Task goal:
Copy the listing below line for line, starting at its first line and ending with the line that has "option_map job_status (get_job s" in it. Add nothing.

Records for the task:
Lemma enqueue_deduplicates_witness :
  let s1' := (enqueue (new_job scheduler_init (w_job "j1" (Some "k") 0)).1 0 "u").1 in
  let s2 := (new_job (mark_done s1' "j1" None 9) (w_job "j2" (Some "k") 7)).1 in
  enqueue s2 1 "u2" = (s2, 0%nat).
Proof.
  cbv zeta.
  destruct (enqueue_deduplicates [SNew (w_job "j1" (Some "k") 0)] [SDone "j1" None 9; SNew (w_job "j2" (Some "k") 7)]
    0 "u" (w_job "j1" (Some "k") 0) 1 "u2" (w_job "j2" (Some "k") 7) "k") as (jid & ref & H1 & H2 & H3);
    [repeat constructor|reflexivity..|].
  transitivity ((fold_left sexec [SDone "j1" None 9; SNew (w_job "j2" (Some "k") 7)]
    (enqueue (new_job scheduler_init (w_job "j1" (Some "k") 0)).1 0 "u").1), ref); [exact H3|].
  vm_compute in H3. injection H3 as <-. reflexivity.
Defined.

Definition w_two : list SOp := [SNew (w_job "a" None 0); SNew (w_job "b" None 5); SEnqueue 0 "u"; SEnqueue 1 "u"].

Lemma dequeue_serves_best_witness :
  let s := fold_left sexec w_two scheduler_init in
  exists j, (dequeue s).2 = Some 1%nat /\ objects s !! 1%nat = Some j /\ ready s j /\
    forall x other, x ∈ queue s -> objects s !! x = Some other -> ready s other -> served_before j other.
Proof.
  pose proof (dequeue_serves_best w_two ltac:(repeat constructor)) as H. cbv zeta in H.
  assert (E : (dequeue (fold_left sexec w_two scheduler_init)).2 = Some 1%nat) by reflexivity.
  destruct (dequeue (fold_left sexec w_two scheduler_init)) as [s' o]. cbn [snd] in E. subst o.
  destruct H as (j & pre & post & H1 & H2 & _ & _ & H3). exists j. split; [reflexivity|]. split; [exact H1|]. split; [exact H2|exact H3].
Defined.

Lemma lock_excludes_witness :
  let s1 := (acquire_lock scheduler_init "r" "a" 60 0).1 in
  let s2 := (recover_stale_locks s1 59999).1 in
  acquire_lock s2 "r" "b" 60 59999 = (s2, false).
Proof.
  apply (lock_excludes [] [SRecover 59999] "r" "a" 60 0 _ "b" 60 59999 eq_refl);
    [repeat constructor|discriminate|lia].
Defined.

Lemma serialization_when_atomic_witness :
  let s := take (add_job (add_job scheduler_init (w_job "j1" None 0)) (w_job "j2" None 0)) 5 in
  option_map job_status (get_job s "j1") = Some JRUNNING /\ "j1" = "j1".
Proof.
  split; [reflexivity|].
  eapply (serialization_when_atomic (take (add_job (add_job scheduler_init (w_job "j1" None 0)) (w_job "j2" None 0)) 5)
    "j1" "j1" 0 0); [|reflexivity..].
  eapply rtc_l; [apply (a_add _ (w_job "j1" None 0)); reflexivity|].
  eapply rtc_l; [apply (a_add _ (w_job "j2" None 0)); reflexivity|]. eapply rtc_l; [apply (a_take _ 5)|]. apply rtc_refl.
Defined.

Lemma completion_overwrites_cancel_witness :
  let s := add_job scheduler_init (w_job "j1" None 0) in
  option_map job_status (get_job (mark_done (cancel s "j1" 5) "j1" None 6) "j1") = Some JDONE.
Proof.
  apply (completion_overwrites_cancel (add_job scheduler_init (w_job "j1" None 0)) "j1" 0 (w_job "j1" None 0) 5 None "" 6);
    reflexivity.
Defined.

Problem solution:
Lemma enqueue_deduplicates_witness :
  let s1' := (enqueue (new_job scheduler_init (w_job "j1" (Some "k") 0)).1 0 "u").1 in
  let s2 := (new_job (mark_done s1' "j1" None 9) (w_job "j2" (Some "k") 7)).1 in
  enqueue s2 1 "u2" = (s2, 0%nat).
Proof.
  cbv zeta.
  destruct (enqueue_deduplicates [SNew (w_job "j1" (Some "k") 0)] [SDone "j1" None 9; SNew (w_job "j2" (Some "k") 7)]
    0 "u" (w_job "j1" (Some "k") 0) 1 "u2" (w_job "j2" (Some "k") 7) "k") as (jid & ref & H1 & H2 & H3);
    [repeat constructor|reflexivity..|].
  transitivity ((fold_left sexec [SDone "j1" None 9; SNew (w_job "j2" (Some "k") 7)]
    (enqueue (new_job scheduler_init (w_job "j1" (Some "k") 0)).1 0 "u").1), ref); [exact H3|].
  vm_compute in H3. injection H3 as <-. reflexivity.
Defined.

Definition w_two : list SOp := [SNew (w_job "a" None 0); SNew (w_job "b" None 5); SEnqueue 0 "u"; SEnqueue 1 "u"].

Lemma dequeue_serves_best_witness :
  let s := fold_left sexec w_two scheduler_init in
  exists j, (dequeue s).2 = Some 1%nat /\ objects s !! 1%nat = Some j /\ ready s j /\
    forall x other, x ∈ queue s -> objects s !! x = Some other -> ready s other -> served_before j other.
Proof.
  pose proof (dequeue_serves_best w_two ltac:(repeat constructor)) as H. cbv zeta in H.
  assert (E : (dequeue (fold_left sexec w_two scheduler_init)).2 = Some 1%nat) by reflexivity.
  destruct (dequeue (fold_left sexec w_two scheduler_init)) as [s' o]. cbn [snd] in E. subst o.
  destruct H as (j & pre & post & H1 & H2 & _ & _ & H3). exists j. split; [reflexivity|]. split; [exact H1|]. split; [exact H2|exact H3].
Defined.

Lemma lock_excludes_witness :
  let s1 := (acquire_lock scheduler_init "r" "a" 60 0).1 in
  let s2 := (recover_stale_locks s1 59999).1 in
  acquire_lock s2 "r" "b" 60 59999 = (s2, false).
Proof.
  apply (lock_excludes [] [SRecover 59999] "r" "a" 60 0 _ "b" 60 59999 eq_refl);
    [repeat constructor|discriminate|lia].
Defined.

Lemma serialization_when_atomic_witness :
  let s := take (add_job (add_job scheduler_init (w_job "j1" None 0)) (w_job "j2" None 0)) 5 in
  option_map job_status (get_job s "j1") = Some JRUNNING /\ "j1" = "j1".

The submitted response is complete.